Cuando aún Estados Unidos y el mundo sensible y civilizado siguen inmersos en el estremecimiento provocado por la matanza de Las Vegas, Nevada, en medio del duelo, el dolor y la impotencia, aflora un sentimiento de angustia generalizado que tiene como punto focal el hecho de que prácticamente ya no existe un lugar de completa seguridad en ninguna nación.
Hemos contemplado cómo congregarse masivamente en un lugar cerrado o una explanada abierta para disfrutar de un concierto o un espectáculo o caminar por un corredor turístico, actividades legítimas y deseables de esparcimiento, se convierten en blancos preferidos para ataques terroristas o de desquiciados mentales.
La inseguridad y estas mortíferas agresiones no son en realidad nuevas, pero cada día vemos como se incrementan y las diferentes modalidades que utilizan estos despiadados sicópatas, desde explosivos hasta atroces embestidas con vehículos para causar víctimas letales.
Desde los ataques a las torres gemelas y al pentágono en aquel fatídico 11 de septiembre, el empeño de los terroristas no es solo producir muertes sino provocar un estado de temor global para que nadie pueda vivir en paz, como si se tratara de una condena inevitable, tal como proclamó entonces Osama Bin Laden.
Hasta ahora la entereza y valentía de los pueblos amantes de la paz y la convivencia civilizada no ha permitido que sucumban frente a esa amenaza y por eso hemos visto cómo luego de grandes tragedias, ciudadanos de España, Francia e Inglaterra y otros países han dado un ejemplo, pues además de condenas enérgicas a la barbarie criminal, siguen adelante apostando por la normalidad y la paz.
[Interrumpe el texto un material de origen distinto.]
(* ===== verification/Application.v ===== *)
(** * The application

    The endpoints behind the CSRF middleware and the exception handlers, as
    src/backend/app/bootstrap/create_app.py and route.py put them together, and the
    files the catch-all route serves.  A call names an endpoint and carries its
    validated arguments; Routes.v says which call a request makes. *)

From S2P Require Import Prelude PyStr Errors Time Settings Tables Effects Interfaces Http ErrorHandlers.
From S2P Require Import AdminUserRepository AuthUsecase SampleItemUsecase Guards.
From S2P Require Import AuthController AdminControllers.

(** ** Endpoints *)

Inductive auth_call :=
| ListOidcProviders
| StartOidcLogin (pid : string) (redirect language_code : option string)
| StartOidcReauth (pid : string) (redirect : option string)
| CompleteOidcCallback (pid : string) (state code error : option string)
| GetCsrf
| GetMe
| UpdateMe (changes : AuthUserUpdateChanges)
| DeleteMe (confirm_email : string) (password : option string)
| Register (email password language_code : string)
| Login (email password : string)
| Logout.

Inductive admin_call :=
| ListRoles
| GetUserRoles (user_id : Z)
| ReplaceUserRoles (user_id : Z) (roles : list string)
| ListAdminUsers (offset limit : Z) (query role : option string) (is_active : option bool)
| CreateAdminUser (email password : string) (is_active : bool) (roles : list string)
| GetAdminUser (user_id : Z)
| UpdateAdminUser (user_id : Z) (changes : AdminUserUpdateChanges)
| DeleteAdminUser (user_id : Z).

Inductive sample_call :=
| ListSampleItems (limit : Z) (cursor : option string)
| CreateSampleItem (title : string) (description : option string)
| GetSampleItem (item_id : Z)
| UpdateSampleItem (item_id : Z) (changes : SampleItemUpdateChanges)
| DeleteSampleItem (item_id : Z).

Inductive api_call :=
| AuthCall (c : auth_call)
| AdminCall (c : admin_call)
| SampleCall (c : sample_call)
| Healthz.

Section Application.
Context `{E : Env} {L : Type} `{R : LoginRateLimiter L} `{P : OidcProviderClient L} {C : CursorCodec} {V : Pydantic}.
Context (auth_settings : AuthSettings) (oidc_settings : OidcSettings).
Context (is_ipv6 : string -> bool) (utf8_decode : list ascii -> list ascii).

Definition auth_endpoint (c : auth_call) (request : Request) : Web L Response :=
  match c with
  | ListOidcProviders => mret (list_oidc_providers oidc_settings)
  | StartOidcLogin pid redirect language_code =>
      start_oidc_login auth_settings oidc_settings is_ipv6 utf8_decode pid redirect language_code request
  | StartOidcReauth pid redirect =>
      start_oidc_reauth auth_settings oidc_settings is_ipv6 utf8_decode pid redirect request
  | CompleteOidcCallback pid state code error =>
      complete_oidc_callback auth_settings oidc_settings is_ipv6 utf8_decode pid state code error request
  | GetCsrf => get_csrf auth_settings request
  | GetMe => get_me auth_settings request
  | UpdateMe changes => update_me auth_settings changes request
  | DeleteMe confirm_email password =>
      delete_me auth_settings oidc_settings confirm_email password request
  | Register email password language_code =>
      register_endpoint auth_settings email password language_code request
  | Login email password => login_endpoint auth_settings email password request
  | Logout => logout_endpoint auth_settings request
  end.

Definition admin_endpoint (c : admin_call) (request : Request) : Web L Response :=
  match c with
  | ListRoles => list_roles_endpoint auth_settings request
  | GetUserRoles user_id => get_user_roles_endpoint auth_settings user_id request
  | ReplaceUserRoles user_id roles => replace_user_roles_endpoint auth_settings user_id roles request
  | ListAdminUsers offset limit query role is_active =>
      list_admin_users_endpoint auth_settings offset limit query role is_active request
  | CreateAdminUser email password is_active roles =>
      create_admin_user_endpoint auth_settings email password is_active roles request
  | GetAdminUser user_id => get_admin_user_endpoint auth_settings user_id request
  | UpdateAdminUser user_id changes => update_admin_user_endpoint auth_settings user_id changes request
  | DeleteAdminUser user_id => delete_admin_user_endpoint auth_settings user_id request
  end.

Definition sample_endpoint (c : sample_call) (request : Request) : Web L Response :=
  match c with
  | ListSampleItems limit cursor => list_sample_items auth_settings limit cursor request
  | CreateSampleItem title description => create_sample_item auth_settings title description request
  | GetSampleItem item_id => get_sample_item auth_settings item_id request
  | UpdateSampleItem item_id changes => update_sample_item auth_settings item_id changes request
  | DeleteSampleItem item_id => delete_sample_item auth_settings item_id request
  end.

(* src: backend/app/bootstrap/route.py:120-128 _setup_api_routes *)
Definition api_endpoint (c : api_call) (request : Request) : Web L Response :=
  match c with
  | AuthCall c => auth_endpoint c request
  | AdminCall c => admin_endpoint c request
  | SampleCall c => sample_endpoint c request
  | Healthz => mret healthz
  end.

(** An exception of a handler becomes a problem document.  (An exception that no
    handler expects is also re-raised to the server after the response.) *)
(* src: backend/app/bootstrap/error_handlers.py:51-54 register_error_handlers *)
Definition handled (handler : Request -> Web L Response) : App L := fun request w =>
  match handler request w with
  | (Done response, w') => (response, w')
  | (Failed (HttpError exc), w') => (http_exception_handler request exc, w')
  | (Failed (Uncaught _), w') => (unhandled_exception_handler request, w')
  end.

(* src: backend/app/bootstrap/create_app.py:67-70 create_app *)
Definition backend (c : api_call) : App L :=
  CSRFMiddleware auth_settings (handled (api_endpoint c)).
End Application.

(** ** The single-page application *)

(* src: backend/app/bootstrap/route.py:20-50 API_PREFIX *)
Definition API_PREFIX : string := "/api".
Definition STATIC_API_PREFIX : string := lower (strip_char "/" API_PREFIX).
Definition RESERVED_BACKEND_PATHS : list string := ["docs"; "redoc"; "openapi.json"]%string.
Definition STATIC_ASSET_EXTENSIONS : list string :=
  [".avif"; ".css"; ".eot"; ".gif"; ".ico"; ".jpeg"; ".jpg"; ".js"; ".json"; ".map"; ".otf"; ".pdf";
   ".png"; ".svg"; ".ttf"; ".txt"; ".wasm"; ".webmanifest"; ".webp"; ".woff"; ".woff2"; ".xml"]%string.

(* src: backend/app/bootstrap/route.py:131-134 _is_api_path *)
Definition is_api_path (path : string) : bool :=
  let normalized_path := lower (strip_char "/" path) in
  (normalized_path =? STATIC_API_PREFIX)%string || startswith normalized_path (STATIC_API_PREFIX ++ "/").

(* src: backend/app/bootstrap/route.py:137-138 _is_reserved_backend_path *)
Definition is_reserved_backend_path (path : string) : bool :=
  existsb (String.eqb (lower (strip_char "/" path))) RESERVED_BACKEND_PATHS.

(* src: backend/app/bootstrap/route.py:151-155 _is_static_asset_path *)
Definition is_static_asset_path (path : string) : bool :=
  let normalized_path := lower (strip_char "/" path) in
  (normalized_path =? "assets")%string || startswith normalized_path "assets/"
  || existsb (endswith normalized_path) STATIC_ASSET_EXTENSIONS.

(* src: backend/app/bootstrap/route.py:141-148 _is_spa_navigation *)
Definition is_spa_navigation (path : string) (request : Request) : bool :=
  if negb (existsb (String.eqb (rq_method request)) ["GET"; "HEAD"]%string) then false
  else if is_static_asset_path path then false
  else
    let normalized_accept := lower (default "" (headers_get "accept" (rq_headers request))) in
    contains normalized_accept "text/html" || contains normalized_accept "*/*".

(** [super().get_response], which serves a file or raises, is Starlette's. *)
(* src: backend/app/bootstrap/route.py:52-60 SPAStaticFiles.get_response *)
Definition get_response (static_file : string -> outcome Response) (path : string) (request : Request)
  : outcome Response :=
  if is_api_path path || is_reserved_backend_path path
  then Failed (HttpError (HttpException 404 (DetailText "Not Found") []))
  else
    match static_file path with
    | Failed (HttpError error) =>
        if negb (he_status_code error =? 404) || negb (is_spa_navigation path request)
        then Failed (HttpError error) else static_file "index.html"
    | r => r
    end.
Lemma path_segments_text segments :
  Forall (fun s => mem_char "/" (chars s) = false) segments -> path_segments (path_text segments) = segments.
Proof.
  intros H. unfold path_segments, split.
  assert (forall s segs, mem_char "/" (chars s) = false -> Forall (fun s => mem_char "/" (chars s) = false) segs ->
    map of_chars (split_chars "/" (chars s ++ chars (path_text segs))) = s :: segs) as Hs.
  { intros s segs. revert s. induction segs as [|s' segs IH]; intros s Hs Hsegs.
    - change (chars (path_text [])) with (@nil ascii). rewrite app_nil_r, split_chars_no by done. simpl.
      by rewrite of_chars_chars.
    - rewrite path_text_cons, !chars_app. change (chars "/") with ["/"%char]. cbn [app].
      apply Forall_cons_1 in Hsegs as [Hs' Hsegs]. rewrite split_chars_app by done. cbn [map].
      rewrite IH by done. by rewrite of_chars_chars. }
  destruct segments as [|s segs]; [done|]. apply Forall_cons_1 in H as [H1 H2].
  rewrite path_text_cons, !chars_app. change (chars "/") with ["/"%char]. cbn [app split_chars].
  change (Ascii.eqb "/" "/") with true. cbv iota. cbn [map tail]. by apply Hs.
Qed.

Lemma uuid_segment id : identifier id -> mem_char "/" (chars (uuid_str id)) = false /\ truthy (uuid_str id) = true.
Proof.
  intros Hid. destruct (hex_digits_ok 32 id) as [Hh Hlen]. split.
  - rewrite chars_uuid_str. apply not_true_is_false. intros (x & Hx & Hc)%existsb_exists.
    apply Ascii.eqb_eq in Hc. subst x. apply list_elem_of_In in Hx.
    assert (Forall (fun c => Ascii.eqb c "/" = false) (dashed (hex_digits 32 id))) as Hf.
    { apply Forall_dashed; [done|]. eapply Forall_impl; [exact Hh|]. intros c Hc.
      apply hex_char_not; [done|set_solver]. }
    by apply (proj1 (Forall_forall _ _) Hf) in Hx.
  - apply truthy_spec. intros H. pose proof (uuid_round_trip id Hid) as Hr. rewrite H in Hr. vm_compute in Hr. done.
Qed.

(** ** Fields of a client are accepted *)

Lemma both_eq {A B} (f : Validated (A -> B)) g x a b :
  f = inr g -> x = inr a -> g a = b -> f <*> x = inr b.
Proof. by intros -> -> <-. Qed.
Lemma map_eq {A B} (f : A -> B) x a b : x = inr a -> f a = b -> validated_map f x = inr b.
Proof. by intros -> <-. Qed.

Lemma forbid_none names body : (forall k, k ∈ map fst body -> k ∈ names) -> forbid_extra names body = inr tt.
Proof.
  induction body as [|[k v] body IH]; intros H; cbn [forbid_extra]; [done|].
  rewrite IH by (intros k' Hk'; apply H; by right).
  assert (existsb (String.eqb k) names = true) as ->; [|done].
  apply existsb_exists. exists k. split; [|by apply String.eqb_refl].
  apply list_elem_of_In, H. by left.
Qed.
Lemma parse_body_eq {A} names (schema : list (string * json) -> Validated A) fields a :
  schema fields = inr a -> (forall k, k ∈ map fst fields -> k ∈ names) ->
  parse_body names schema (JsonBody (JObj fields)) = inr a.
Proof. intros Ha Hk. simpl. by rewrite Ha, forbid_none. Qed.

Lemma field_eq {A} name d (t : field_type A) body v a :
  json_get name body = Some v -> (forall loc, t loc v = inr a) -> body_field name d t body = inr a.
Proof. unfold body_field. by intros -> H. Qed.
Lemma absent_eq {A} name (t : field_type A) body a :
  json_get name body = None -> body_field name (Some a) t body = inr a.
Proof. unfold body_field. by intros ->. Qed.

Lemma bounded_str_eq lo hi loc s : len_within lo hi s -> bounded_str lo hi loc (JStr s) = inr s.
Proof.
  unfold len_within, bounded_str. intros [H1 H2]. destruct (_ <? _) eqn:E1; bool_to_prop; [lia|].
  destruct (hi <? _) eqn:E2; bool_to_prop; [lia|done].
Qed.
Lemma email_str_eq loc s : address s -> email_str loc (JStr s) = inr s.
Proof. unfold address, email_str. by intros ->. Qed.
Lemma language_eq loc s : supported s -> LanguageCode loc (JStr s) = inr s.
Proof. unfold supported, LanguageCode. by intros ->. Qed.
Lemma boolean_eq loc b : boolean loc (JBool b) = inr b.
Proof. unfold boolean. by rewrite json_booleans. Qed.
Lemma str_list_eq n loc l : Z.of_nat (length l) <= n -> str_list n loc (JArr (map JStr l)) = inr l.
Proof.
  intros H. unfold str_list. rewrite length_map. destruct (_ <? _) eqn:E; bool_to_prop; [lia|].
  clear. generalize 0 as i. induction l as [|s l IH]; intros i; [done|]. cbn [map each].
  eapply both_eq; [reflexivity|apply IH|done].
Qed.
Lemma optional_eq {A} (t : field_type A) loc v a :
  (forall loc, t loc v = inr a) -> v <> JNull -> optional t loc v = inr (Some a).
Proof. intros H Hv. destruct v; try done; cbn [optional]; by rewrite H. Qed.
Lemma optional_str_eq lo hi loc o :
  if_some (len_within lo hi) o -> optional (bounded_str lo hi) loc (json_opt_str o) = inr o.
Proof.
  intros H. destruct o as [s|]; [|done]. cbn [json_opt_str optional].
  rewrite bounded_str_eq by (by apply H). done.
Qed.

Lemma path_uuid_eq name id : identifier id -> path_uuid name (uuid_str id) = inr id.
Proof. intros H. unfold path_uuid. by rewrite text_uuids. Qed.
Lemma query_int_eq name d ge le query n :
  query_get name query = Some (pretty n) -> ge <= n -> from_option (fun m => n <= m) True le ->
  query_int name d ge le query = inr n.
Proof.
  intros Hq H1 H2. unfold query_int. rewrite Hq, text_integers. destruct (_ <? _) eqn:E; bool_to_prop; [lia|].
  destruct le as [m|]; simpl in *; [|done]. destruct (_ <? _) eqn:E2; bool_to_prop; [lia|done].
Qed.
Lemma query_str_eq name m query o :
  query_get name query = o -> if_some (fun s => from_option (fun m => str_len s <= m) True m) o ->
  query_str name m query = inr o.
Proof.
  intros Hq Ho. unfold query_str. rewrite Hq. destruct o as [s|]; [|done].
  specialize (Ho s eq_refl). destruct m as [m|]; simpl in *; [|done].
  destruct (_ <? _) eqn:E; bool_to_prop; [lia|done].
Qed.
Lemma query_bool_eq name query o :
  query_get name query = bool_text <$> o -> query_bool name query = inr o.
Proof.
  intros Hq. unfold query_bool. rewrite Hq. destruct o as [b|]; [|done]. simpl.
  unfold bool_text. by rewrite text_booleans.
Qed.

(** ** Finding the route of a call *)

(** The call arrives: its request finds a route, whose parameters give the call back. *)
Definition arrives (w : string * list string * list (string * string) * http_body) (c : api_call) : Prop :=
  let '(method, segments, query, body) := w in
  Forall (fun s => mem_char "/" (chars s) = false) segments
  /\ exists r captures, find_route app_routes method segments = Some (r, captures)
       /\ rt_call r captures query body = inr c.

Lemma find_here r routes method segments c :
  (if (rt_method r =? method)%string then match_path (rt_path r) segments else None) = Some c ->
  find_route (r :: routes) method segments = Some (r, c).
Proof. simpl. by intros ->. Qed.
Lemma find_skip r routes method segments :
  (if (rt_method r =? method)%string then match_path (rt_path r) segments else None) = None ->
  find_route (r :: routes) method segments = find_route routes method segments.
Proof. simpl. by intros ->. Qed.

(** One parameter in a path: its text is not empty. *)
#[local] Arguments String.eqb !_ !_ : simpl nomatch.
Ltac match_here := cbn; repeat match goal with
  | H : truthy ?x = true |- context [truthy ?x] => rewrite H; cbn
  end; reflexivity.
Ltac match_skip := cbn; repeat match goal with
  | H : truthy ?x = true |- context [truthy ?x] => rewrite H; cbn
  | |- context [match String.eqb ?a ?b with _ => _ end] => destruct (String.eqb a b); cbn
  end; reflexivity.
Ltac find_it := repeat (match goal with |- find_route ?l ?m ?s = ?rhs =>
    let l' := eval hnf in l in change (find_route l' m s = rhs);
    first [ apply find_here; match_here | rewrite find_skip by match_skip ] end).

Lemma arrives_intro method segments query body c r captures :
  Forall (fun s => mem_char "/" (chars s) = false) segments ->
  find_route app_routes method segments = Some (r, captures) -> rt_call r captures query body = inr c ->
  arrives (method, segments, query, body) c.
Proof. intros H1 H2 H3. split; [done|]. by exists r, captures. Qed.

Ltac open_route := repeat match goal with
  |- rt_call ?r _ _ _ = _ => let r' := eval hnf in r in change r with r'; cbn [rt_call] end.

(** Applies the lemma of each part of what a client sent. *)
Ltac field_sent := first
  [ eapply field_eq; [reflexivity|]; intros ?; first
      [ by apply email_str_eq | by apply bounded_str_eq | by apply language_eq | apply boolean_eq
      | by apply str_list_eq | by apply optional_str_eq ]
  | by apply absent_eq ].
Ltac all_sent := lazymatch goal with
  | |- _ <*> _ = inr _ => eapply both_eq; [all_sent| |reflexivity]; [field_sent]
  | |- accept _ = inr _ => reflexivity
  end.
Ltac body_sent := eapply map_eq; [apply parse_body_eq; [all_sent|set_solver]|reflexivity].

(** *** The fields of a PATCH *)

Lemma json_get_patch {A} n set m (f : A -> json) o rest :
  json_get n (patch_field set m f o ++ rest)
  = if decide (m = n) then (if decide (m ∈ set) then Some (from_option f JNull o) else json_get n rest)
    else json_get n rest.
Proof.
  unfold patch_field. destruct (decide (m ∈ set)); cbn [app json_get]; [done|]. by case_decide.
Qed.
Lemma elem_of_patch {A} k set m (f : A -> json) o rest :
  k ∈ map fst (patch_field set m f o ++ rest) <-> k = m /\ m ∈ set \/ k ∈ map fst rest.
Proof.
  unfold patch_field. destruct (decide (m ∈ set)); cbn [app map fst]; [rewrite elem_of_cons|]; naive_solver.
Qed.

Lemma patch_sent {A} (set : gset string) name (t : field_type A) (f : A -> json) o body :
  json_get name body = (if decide (name ∈ set) then Some (from_option f JNull o) else None) ->
  sent set name o -> (forall x, o = Some x -> f x <> JNull /\ forall loc, t loc (f x) = inr x) ->
  body_field name (Some None) (reject_null (optional t)) body = inr o.
Proof.
  intros Hg Hs Ht. destruct (decide (name ∈ set)) as [Hin|Hout].
  - apply Hs in Hin as [x ->]. destruct (Ht x eq_refl) as [Hn Hx]. eapply field_eq; [exact Hg|].
    intros loc. simpl. pose proof (optional_eq t loc (f x) x Hx Hn) as Ho.
    destruct (f x); done.
  - destruct o as [x|]; [|by apply absent_eq]. exfalso. apply Hout, Hs. by eexists.
Qed.
(** A field that may be null. *)
Lemma nullable_sent {A} (set : gset string) name (t : field_type A) (f : A -> json) o body :
  json_get name body = (if decide (name ∈ set) then Some (from_option f JNull o) else None) ->
  (is_Some o -> name ∈ set) -> (forall x, o = Some x -> f x <> JNull /\ forall loc, t loc (f x) = inr x) ->
  body_field name (Some None) (optional t) body = inr o.
Proof.
  intros Hg Hs Ht. destruct (decide (name ∈ set)) as [Hin|Hout].
  - eapply field_eq; [exact Hg|]. intros loc. destruct o as [x|]; [|done].
    destruct (Ht x eq_refl) as [Hn Hx]. by apply optional_eq.
  - destruct o as [x|]; [|by apply absent_eq]. exfalso. apply Hout, Hs. by eexists.
Qed.

Lemma fields_set_patch names set fields :
  only set names -> (forall k, k ∈ map fst fields <-> k ∈ names /\ k ∈ set) -> fields_set fields = set.
Proof.
  intros Ho Hk. apply set_eq. intros k. unfold fields_set. rewrite elem_of_list_to_set, Hk. split; [by intros []|].
  intros H. split; [by apply Ho|done].
Qed.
Se trata, no hay duda, de un desafío global que reclama un reforzamiento de la seguridad y la prevención a cargo de los Estados y un mayor nivel de conciencia de parte de las personas sobre los peligros que nos asechan y la necesidad de ser cada vez más cuidadosos en la autoprotección, aunque esto imponga limitaciones al disfrute de la vida en sentido pleno.